Problem description: Filter the data below, keeping only lines that contain "specialize".

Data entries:
◆ ◆ ◆

(* ===== verification/GcFacts.v ===== *)
(** * Counts are exact, and what is live stays

    A heap is in order for the handles the program holds when every count is
    the number of handles and slots that refer to the cell, and no reference
    dangles.  Every operation of [GcHeap] keeps it so, and leaves the objects
    of live cells as they were. *)

From stdpp Require Import base numbers gmap sorting list relations.
From S2P Require Import Prelude Trial TrialFacts GcHeap.

Local Open Scope crab_scope.

Section heap.
Context {L : Type}.

Notation Value := (Value L).
Notation Pair := (Pair L).
Notation Vector := (Vector L).
Notation Hashtable := (Hashtable L).
Notation Object := (Object L).
Notation Cell := (Cell L).
Notation Memory := (Memory L).
Notation Heap := (gmap addr Cell).

Implicit Types (h : Heap) (c : Cell) (v w : Value) (p q : Pair).

(** ** Cells *)

Lemma pair_at_dom {h} a p : pair_at h a = Some p → a ∈ dom h.
Proof. unfold pair_at. intros Hp. apply elem_of_dom. by destruct (h !! a). Qed.

Lemma vector_at_dom {h} a u : vector_at h a = Some u → a ∈ dom h.
Proof. unfold vector_at. intros Hp. apply elem_of_dom. by destruct (h !! a). Qed.

(** ** References *)

Definition cell_children (c : Cell) : list addr := cycle_children (c_object c).

(** The slots of the heap that refer to [a]. *)
Definition inrefs (h : Heap) (a : addr) : nat :=
  sum_list_with (λ kc : addr * Cell, occ a (cell_children kc.2)) (map_to_list h).

Lemma inrefs_delete h b c a : h !! b = Some c → inrefs h a = occ a (cell_children c) + inrefs (delete b h) a.
Proof.
  intros Hb. unfold inrefs.
  by rewrite <-(sum_list_with_perm _ _ _ (map_to_list_delete h b c Hb)).
Qed.

Lemma inrefs_insert h b c a :
  inrefs (<[b := c]> h) a = occ a (cell_children c) + inrefs (delete b h) a.
Proof.
  rewrite (inrefs_delete _ b c) by apply lookup_insert_eq. by rewrite delete_insert_eq.
Qed.

(** A change of the count of a cell only. *)
Lemma inrefs_same h b c c' a :
  h !! b = Some c → c_object c' = c_object c → inrefs (<[b := c']> h) a = inrefs h a.
Proof. intros Hb Ho. rewrite inrefs_insert, (inrefs_delete h b c a Hb). unfold cell_children. by rewrite Ho. Qed.

Lemma inrefs_elem h b c a : h !! b = Some c → occ a (cell_children c) ≤ inrefs h a.
Proof. intros Hb. rewrite (inrefs_delete h b c a Hb). lia. Qed.

Lemma occ_app a l k : occ a (l ++ k) = occ a l + occ a k.
Proof. unfold occ. by rewrite filter_app, length_app. Qed.

#[export] Instance occ_proper a : Proper ((≡ₚ) ==> (=)) (occ a).
Proof. intros l k Hlk. unfold occ. by rewrite Hlk. Qed.

(** ** A heap in order *)

(** [H] lists the cells the program holds handles to, as often as it does. *)
Definition heap_ok (H : list addr) (h : Heap) : Prop :=
  ∀ a, match h !! a with
       | Some c => 0 < c_strong c ∧ c_strong c = occ a H + inrefs h a
       | None => occ a H = 0 ∧ inrefs h a = 0
       end.

#[export] Instance heap_ok_proper : Proper ((≡ₚ) ==> (=) ==> iff) heap_ok.
Proof.
  intros H1 H2 HH h _ <-. unfold heap_ok.
  assert (∀ a, occ a H1 = occ a H2) as Ho by (intros a; by rewrite HH).
  split; intros Hh a; specialize (Hh a); rewrite ?Ho in *; by destruct (h !! a); rewrite ?Ho in *.
Qed.

Lemma heap_ok_present H h a : heap_ok H h → 0 < occ a H + inrefs h a → is_Some (h !! a).
Proof. intros Hh Ha. specialize (Hh a). destruct (h !! a); [done | lia]. Qed.

Lemma heap_ok_handle H h a : heap_ok (a :: H) h → is_Some (h !! a).
Proof. intros Hh. apply (heap_ok_present _ _ _ Hh). rewrite occ_cons, decide_True by done. lia. Qed.

Lemma heap_ok_child H h b c a : heap_ok H h → h !! b = Some c → a ∈ cell_children c → is_Some (h !! a).
Proof.
  intros Hh Hb Ha. apply (heap_ok_present _ _ _ Hh). pose proof (inrefs_elem h b c a Hb).
  pose proof (occ_pos _ _ Ha). lia.
Qed.

(** [h'] is [h] with fewer cells and other counts. *)
Definition shrinks (h h' : Heap) : Prop :=
  ∀ a c', h' !! a = Some c' → ∃ c, h !! a = Some c ∧ c_object c = c_object c'.

#[export] Instance shrinks_preorder : PreOrder shrinks.
Proof.
  split; [intros h a c Hc; by exists c |]. intros h1 h2 h3 H12 H23 a c3 H3.
  destruct (H23 a c3 H3) as (c2 & H2 & <-). by apply H12.
Qed.

Lemma recount_ok H H' h a c n :
  heap_ok H h → h !! a = Some c → 0 < n → n = occ a H' + inrefs h a →
  (∀ b, b ≠ a → occ b H' = occ b H) → heap_ok H' (<[a := MkCell n (c_object c)]> h).
Proof.
  intros Hh Hc Hn Hna Hb b. rewrite (inrefs_same h a c) by done. destruct (decide (b = a)) as [->|Hne].
  - by rewrite lookup_insert_eq.
  - rewrite lookup_insert_ne, Hb by done. apply Hh.
Qed.

Lemma recount_shrinks h a c n : h !! a = Some c → shrinks h (<[a := MkCell n (c_object c)]> h).
Proof.
  intros Hc b c' Hb. destruct (decide (b = a)) as [->|Hne].
  - rewrite lookup_insert_eq in Hb. simplify_eq. by exists c.
  - rewrite lookup_insert_ne in Hb by done. by exists c'.
Qed.

Lemma incref_ok H h a : heap_ok H h → is_Some (h !! a) → heap_ok (a :: H) (incref a h).
Proof.
  intros Hh [c Hc]. unfold incref. rewrite (alter_as_insert _ _ _ c) by done.
  pose proof (Hh a) as Ha. rewrite Hc in Ha.
  apply (recount_ok H); [done | done | lia | rewrite occ_cons, decide_True by done; lia |].
  intros b Hb. by rewrite occ_cons, decide_False.
Qed.

Lemma incref_shrinks h a : shrinks h (incref a h) ∧ shrinks (incref a h) h.
Proof.
  unfold incref. destruct (h !! a) as [c|] eqn:Hc.
  - rewrite (alter_as_insert _ _ _ c) by done. split; [by apply (recount_shrinks h a c) |].
    intros b c' Hb. destruct (decide (b = a)) as [->|Hne].
    + rewrite Hb in Hc. simplify_eq. eexists. split; [apply lookup_insert_eq | done].
    + exists c'. by rewrite lookup_insert_ne.
  - rewrite alter_id by (intros x Hx; congruence). done.
Qed.

(** The object of a cell is exchanged: the references [m] it loses become
    handles, and the references [n] it gains were handles. *)
Lemma put_object_ok n m k H h a c o :
  heap_ok (n ++ H) h → h !! a = Some c →
  (∀ b, occ b (cycle_children o) = occ b n + occ b k) →
  (∀ b, occ b (cell_children c) = occ b m + occ b k) →
  heap_ok (m ++ H) (put_object a o h).
Proof.
  intros Hh Hc Hn Hm b. unfold put_object. rewrite (alter_as_insert _ _ _ c) by done.
  specialize (Hh b). rewrite inrefs_insert, occ_app in *. rewrite (inrefs_delete h a c b Hc), Hm in Hh.
  change (cell_children (MkCell (c_strong c) o)) with (cycle_children o). rewrite Hn.
  destruct (decide (b = a)) as [->|Hne].
  - rewrite lookup_insert_eq. rewrite Hc in Hh. cbn. lia.
  - rewrite lookup_insert_ne by done. destruct (h !! b); lia.
Qed.

(** [h'] is [h] with fewer cells, other counts and other objects in [W]. *)
Definition alters (W : gset addr) (h h' : Heap) : Prop :=
  ∀ a c', h' !! a = Some c' → ∃ c, h !! a = Some c ∧ (c_object c = c_object c' ∨ a ∈ W).

#[export] Instance alters_preorder W : PreOrder (alters W).
Proof.
  split; [intros h a c Hc; exists c; by split; [| left] |]. intros h1 h2 h3 H12 H23 a c3 H3.
  destruct (H23 a c3 H3) as (c2 & H2 & Ho). destruct (H12 a c2 H2) as (c1 & H1 & Ho').
  exists c1. split; [done |]. destruct Ho as [<-|?]; [done | by right].
Qed.

Lemma shrinks_alters W h h' : shrinks h h' → alters W h h'.
Proof. intros Hs a c Hc. destruct (Hs a c Hc) as (c0 & ? & ?). exists c0. split; [done | by left]. Qed.

Lemma alters_mono W W' h h' : W ⊆ W' → alters W h h' → alters W' h h'.
Proof. intros HW Hs a c Hc. destruct (Hs a c Hc) as (c0 & ? & ?). exists c0. set_solver. Qed.

Lemma put_object_alters h a o : alters {[a]} h (put_object a o h).
Proof.
  intros b c Hb. unfold put_object in Hb. apply lookup_alter_Some in Hb as [(<- & c0 & Hc & ->)|[Hne Hb]].
  - exists c0. set_solver.
  - exists c. split; [done | by left].
Qed.

(** The references of a cell. *)
Definition children (h : Heap) (a : addr) : list addr :=
  match h !! a with Some c => cell_children c | None => [] end.

(** The references of [h'] are among those of [h]. *)
Definition fewer (h h' : Heap) : Prop := ∀ a, children h' a ⊆+ children h a.

#[export] Instance fewer_preorder : PreOrder fewer.
Proof. split; [by intros h a |]. intros h1 h2 h3 H1 H2 a. etrans; [apply H2 | apply H1]. Qed.

Lemma shrinks_fewer h h' : shrinks h h' → fewer h h'.
Proof.
  intros Hs a. unfold children. destruct (h' !! a) as [c'|] eqn:Hc'; [| apply submseteq_nil_l].
  destruct (Hs a c' Hc') as (c & -> & Ho). unfold cell_children. by rewrite Ho.
Qed.

Lemma put_object_fewer h a c o :
  h !! a = Some c → cycle_children o ⊆+ cell_children c → fewer h (put_object a o h).
Proof.
  intros Hc Hl b. unfold put_object. rewrite (alter_as_insert _ _ _ c) by done. unfold children.
  destruct (decide (b = a)) as [->|Hne]; [by rewrite lookup_insert_eq, Hc | by rewrite lookup_insert_ne].
Qed.

(** What demoting a slot of [a] does to the heap. *)
Definition demotes (a : addr) (h h' : Heap) : Prop := alters {[a]} h h' ∧ fewer h h'.

#[export] Instance demotes_preorder a : PreOrder (demotes a).
Proof.
  split; [by intros h |]. intros h1 h2 h3 [H1 H2] [H3 H4]. split; by etrans.
Qed.

Lemma shrinks_demotes a h h' : shrinks h h' → demotes a h h'.
Proof. intros Hs. split; [by apply shrinks_alters | by apply shrinks_fewer]. Qed.

(** ** Dropping *)

Lemma free_ok H h a c :
  heap_ok (a :: H) h → h !! a = Some c → c_strong c = 1 → heap_ok (cell_children c ++ H) (delete a h).
Proof.
  intros Hh Hc H1 b. pose proof (Hh b) as Hb. pose proof (Hh a) as Ha. rewrite Hc in Ha.
  rewrite occ_cons in Hb, Ha. rewrite decide_True in Ha by done.
  rewrite (inrefs_delete h a c b Hc) in Hb. rewrite (inrefs_delete h a c a Hc) in Ha. rewrite occ_app.
  destruct (decide (b = a)) as [->|Hne].
  - rewrite lookup_delete_eq. lia.
  - rewrite lookup_delete_ne by done. destruct (h !! b); lia.
Qed.

Lemma delete_shrinks h a : shrinks h (delete a h).
Proof. intros b c Hb. apply lookup_delete_Some in Hb as [_ Hb]. by exists c. Qed.

Definition decref_spec (fuel : nat) : Prop := ∀ H h a,
  size h < fuel → heap_ok (a :: H) h →
  heap_ok H (decref fuel h a) ∧ shrinks h (decref fuel h a) ∧ size (decref fuel h a) ≤ size h.

Lemma decref_list fuel l H h :
  decref_spec fuel → size h < fuel → heap_ok (l ++ H) h →
  heap_ok H (foldl (decref fuel) h l) ∧ shrinks h (foldl (decref fuel) h l) ∧
  size (foldl (decref fuel) h l) ≤ size h.
Proof.
  intros Hspec. revert h. induction l as [|a l IH]; intros h Hs Hh; cbn [foldl]; [done |].
  destruct (Hspec (l ++ H) h a Hs Hh) as (H1 & H2 & H3).
  destruct (IH (decref fuel h a)) as (H4 & H5 & H6); [lia | done |].
  split_and!; [done | by etrans | lia].
Qed.

Lemma decref_ok fuel : decref_spec fuel.
Proof.
  induction fuel as [|fuel IH]; intros H h a Hs Hh; [lia |]. cbn [decref].
  destruct (heap_ok_handle H h a Hh) as [c Hc]. rewrite Hc.
  pose proof (Hh a) as Ha. rewrite Hc, occ_cons, decide_True in Ha by done.
  assert (size (delete a h) < size h) as Hlt.
  { rewrite <-(insert_delete_id h a c Hc) at 2. rewrite map_size_insert_None by apply lookup_delete_eq. lia. }
  destruct (c_strong c) as [|[|n]] eqn:Hn; [lia | |].
  - fold (cell_children c). destruct (decref_list fuel (cell_children c) H (delete a h) IH) as (H1 & H2 & H3);
      [lia | by apply (free_ok H h a c) |].
    split_and!; [done | etrans; [apply delete_shrinks | done] | lia].
  - split_and!.
    + apply (recount_ok (a :: H)); [done | done | lia | lia |]. intros b Hb. by rewrite occ_cons, decide_False.
    + by apply recount_shrinks.
    + rewrite map_size_insert_Some; [done | by exists c].
Qed.

Lemma release_ok H h a : heap_ok (a :: H) h → heap_ok H (release a h) ∧ shrinks h (release a h).
Proof. intros Hh. destruct (decref_ok (S (size h)) H h a) as (H1 & H2 & _); auto. Qed.

(** ** Values *)

Definition value_addrs (v : Value) : list addr := match heap_addr v with Some a => [a] | None => [] end.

◆ ◆ ◆

Solved exercise:
  split; intros Hh a; specialize (Hh a); rewrite ?Ho in *; by destruct (h !! a); rewrite ?Ho in *.
Proof. intros Hh Ha. specialize (Hh a). destruct (h !! a); [done | lia]. Qed.
  specialize (Hh b). rewrite inrefs_insert, occ_app in *. rewrite (inrefs_delete h a c b Hc), Hm in Hh.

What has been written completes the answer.